Wearing leather hot pants and a corset, Will Young gives it his all
georgina-brown 2805Willkommen, bienvenue, welcome! Anyone who has seen the fi lm version of Cabaret with Liza Minnelli will already be humming either the signature tune or 'money makes the world go round'.

Cabaret is surely one of the most celebrated movie-musicals of all time and made Minnelli a superstar overnight. Its adult content – dirty dancing, steamy sex, pills and liquor, abortion, persecution, horribly real life and thoroughly unhappy endings – is hardly your average West End musical fayre, but that, combined with Kander and Ebb's belting score, is doubtless part of its appeal.

Six years ago, the director Rufus Norris celebrated Cabaret's 40th birthday with a powerful production that accentuated the darkest and most anarchic elements to spectacular effect. His latest makeover at the Savoy is neither as murky nor as menacing, and he has toned down Javier De Frutos's fruity, exceptionally raunchy choreography, but it's much starrier, with Will Young, the winner of Pop Idol a decade ago, in the Joel Grey role as the MC of the Kit Kat Club.

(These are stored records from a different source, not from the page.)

Lemma fields_encode o depth l : Forall (variant_ok o depth) l ->
  encodes (writes_all variant_encode l) (sum_by variant_byte_len l) (read_n (length l) (variant_decode o depth)) l.
Proof.
  induction 1 as [|v l Hv Hl (bs & He & Hlen & Hr)]; [by apply encodes_ok; [|apply reads_ret]|].
  destruct (all_encode o depth v Hv) as (b & Hb & Hblen & Hbr). cbn [writes_all sum_by fold_right length read_n].
  rewrite Hb, He. cbn [result_bind]. apply encodes_ok; rewrite concat_app.
  - rewrite zlen_app, Hblen, Hlen. done.
  - eapply reads_bind; [exact Hbr|]. by apply (reads_map _ (cons v)).
Qed.

Lemma ds_flag_bits (s t : bool) :
  let f := flag_if s 0x10 (flag_if t 0x40 (Z.lor 0x01 0x08)) in
  is_uint 1 f /\ is_set f 0x08 = true /\ is_set f 0x40 = t /\ is_set f 0x10 = s.
Proof. by destruct s, t. Qed.

Lemma ds_encodes o depth m : ds_ok o depth m ->
  encodes (ds_encode m) (ds_byte_len m) (ds_decode o depth) (set_dataset_writer_id 0 (canonical_ds m)).
Proof.
  intros (Hseq & Ht & Hs & Hf & Hlen). unfold ds_encode, ds_byte_len, ds_decode. pose proof (zlen_nonneg (ds_fields m)).
  destruct (fields_encode _ _ _ Hf) as (bs & -> & Hbs & Hr). cbn [result_bind].
  destruct (ds_flag_bits (is_some (ds_status m)) (is_some (ds_timestamp m))) as (Hfl & H8 & H40 & H10).
  fold (ds_flags1 m) in *. apply encodes_ok; rewrite !concat_app.
  - rewrite !zlen_app, Hbs. destruct (ds_timestamp m), (ds_status m); cbn [write_opt is_some]; unfold datetime_encode, write_i64; wire_len.
  - eapply reads_bind; [by apply reads_one, reads_u8|]. rewrite H8, H40, H10.
    eapply reads_bind; [by apply reads_one, reads_u16|].
    eapply reads_bind; [apply reads_opt; destruct (ds_timestamp m); [by apply reads_datetime|done]|].
    eapply (reads_bind _ _ _ _ (option_map (fun s => Z.shiftl (status_high s) 16) (ds_status m))).
    { destruct (ds_status m) as [s|]; [|apply reads_ret]. cbn [is_some read_opt write_opt option_map].
      apply (reads_map _ Some), (reads_map _ (fun s => Z.shiftl s 16)), reads_one, reads_u16.
      change (is_u32 s) in Hs. unfold is_uint, status_high. rewrite Z.shiftr_div_pow2 by lia. change (256 ^ Z.of_nat 2) with 65536.
      change (2 ^ 16) with 65536. split; [apply Z.div_pos|apply Z.div_lt_upper_bound]; int_lia. }
    eapply reads_bind; [apply reads_one, reads_u16; unfold is_uint; change (256 ^ Z.of_nat 2) with (u16_max + 1); lia|].
    decide_test. unfold zlen. rewrite Nat2Z.id.
    apply (reads_map _ (fun fields => {| dataset_writer_id := 0; ds_sequence_number := ds_sequence_number m;
      ds_timestamp := ds_timestamp m; ds_status := _; ds_fields := fields |})), Hr.
Qed.

Lemma messages_encode o depth ms : Forall (ds_ok o depth) ms ->
  encodes (writes_all ds_encode ms) (sum_by ds_byte_len ms) (decode_messages o depth (map dataset_writer_id ms)) (map canonical_ds ms).
Proof.
  induction 1 as [|m l Hm Hl (bs & He & Hlen & Hr)]; [by apply encodes_ok; [|apply reads_ret]|].
  destruct (ds_encodes o depth m Hm) as (b & Hb & Hblen & Hbr). cbn [writes_all sum_by fold_right map decode_messages].
  rewrite Hb, He. cbn [result_bind]. apply encodes_ok; rewrite concat_app.
  - rewrite zlen_app, Hblen, Hlen. done.
  - eapply reads_bind; [exact Hbr|]. apply (reads_map _ (cons (canonical_ds m))), Hr.
Qed.
Lemma payload_encodes o depth m : network_ok o depth m ->
  encodes (encode_payload_region m) (payload_region_byte_len m) (decode_payload_region o depth (region_of m)) (map canonical_ds (dataset_messages m)).
Proof. intros [_ Hm]. by apply messages_encode. Qed.

Lemma network_encodes o depth m : network_ok o depth m ->
  encodes (network_encode m) (network_byte_len m) (network_decode o depth) (canonical m).
Proof.
  intros Hm. destruct (header_encodes o m None (proj1 Hm) I) as (h & Hh & Hhl & Hhr).
  destruct (payload_encodes o depth m Hm) as (p & Hp & Hpl & Hpr). unfold network_encode, network_byte_len, network_decode.
  rewrite Hh, Hp. cbn [result_bind]. apply encodes_ok; rewrite concat_app.
  - by rewrite zlen_app, Hhl, Hpl.
  - eapply reads_bind; [exact Hhr|]. cbn [fst]. apply (reads_map _ (rebuild_message (region_of m))), Hpr.
Qed.
End round_trip.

Sporting leather hot pants and a corset, Young welcomes us to the most decadent dive in 1930s Berlin, where scantily clad dancers gender-bend and high-kick, naughty not nice. Young has real presence, his eyes bleary, his grin mirthless, he manages to look both scary and scared, if not quite as manic and sinister as Grey. In one particularly good new scene, he turns puppeteer, plucking the strings of the dancers dressed in lederhosen as they sing Tomorrow Belongs To Me, transforming them into pistol-toting Nazis who smear him with a Hitler moustache.

Michelle Ryan (Zoe Slater in EastEnders) has a rather bigger Liza Minnelli-shaped shadow to eclipse and, alas, doesn't manage it. Strait-laced and sweet-faced, she looks just about as raddled as a high-school hockey captain and nothing like as bruised. And while her acting doesn't find the low notes of this tough and tipsy pill-popper, her singing doesn't hit the high notes either.

Siân Phillips fits the bill as the lonely landlady who refuses to marry the darling greengrocer Herr Schultz, who brings her pineapples, because he's Jewish and she's afraid. With good reason. The final image, in which the dancers stand naked against the wall of a gas chamber, with Young hopelessly stretching his arms around them, is truly chilling.